The rebound in consumption after China shed its Covid controls has propelled growth so far this year, but confidence is weak and evidence is mounting that the economy may need more help. After the central bank cut policy rates earlier this month, economists raised their expectations for more monetary and fiscal stimulus, and state-run media outlets have also published a series of articles in recent days highlighting possible avenues of support.
Consumer spending in China is falling but the other side of that equation is savings are approaching record highs. If Chinese consumers are refusing to buy properties, durable goods, and trinkets that points towards a deflationary outcome. The knock-on impact would be lower demand for commodities and the goods many emerging markets export.

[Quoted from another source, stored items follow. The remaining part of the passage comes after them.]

(** X27: the id of a debate is the reading of the clock, so two proposals
    get the same id exactly when the clock gave them the same reading; then
    the second debate replaces the first, which is lost, and otherwise both
    are stored. *)
Theorem X27_same_reading_replaces_the_debate (topic1 thesis1 topic2 thesis2 : string)
    (priority1 priority2 : Priority) (impact1 impact2 : option number)
    (env : Env) (st : State) :
  let '(id1, env1, st1) := proposeResearch topic1 thesis1 priority1 impact1 env st in
  let '(id2, _, st2) := proposeResearch topic2 thesis2 priority2 impact2 env1 st1 in
  (id1 = id2 <-> nowAt env (nowCalls env) = nowAt env (S (nowCalls env)))
  /\ (exists debate2,
        debates st2 !! id2 = Some debate2
        /\ topic debate2 = topic2 /\ p_thesis (thesis debate2) = thesis2)
  /\ (id1 = id2 ->
      forall key, key <> id2 -> debates st2 !! key = debates st !! key)
  /\ (id1 <> id2 ->
      exists debate1,
        debates st2 !! id1 = Some debate1
        /\ topic debate1 = topic1 /\ p_thesis (thesis debate1) = thesis1).
Proof.
  pose proof (proposeResearch_filed topic1 thesis1 priority1 impact1 env st) as H1.
  destruct (proposeResearch topic1 thesis1 priority1 impact1 env st) as [[id1 env1] st1].
  pose proof (proposeResearch_filed topic2 thesis2 priority2 impact2 env1 st1) as H2.
  destruct (proposeResearch topic2 thesis2 priority2 impact2 env1 st1) as [[id2 env2] st2].
  destruct H1 as (Hid1 & _ & Hcalls & Hclock & d1 & Hd1 & _ & Ht1 & Hx1 & _).
  destruct H2 as (Hid2 & _ & _ & _ & d2 & Hd2 & _ & Ht2 & Hx2 & _).
  rewrite Hclock, Hcalls in Hid2.
  split; [|split; [|split]].
  - rewrite Hid1, Hid2. split.
    + intros H. cbn in H. injection H as H. now apply decimal_inj.
    + now intros ->.
  - exists d2. rewrite Hd2, lookup_insert_eq. now split.
  - intros <- key Hkey. rewrite Hd2, Hd1.
    now rewrite !lookup_insert_ne by congruence.
  - intros Hne. exists d1. rewrite Hd2, Hd1.
    rewrite lookup_insert_ne by congruence. rewrite lookup_insert_eq. now split.
Qed.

Copper continues to pull back from the region of the 200-day MA. I’ve seen countless estimates for how low inventories are and how the long-term deficit of supply can only result in higher prices. Nevertheless, the futures curve is in sharp contango, and the price action is far from compelling. That suggests Chinese demand is questionable.
The official Yuan fixing this morning was firmer than expected but it traded lower throughout the day. Stimulus measures implemented so far have not be powerful enough to spur investor interest. The CSI 300 and the Hang Seng China Enterprises Index (H-Shares) remains in reasonably consistent downtrends.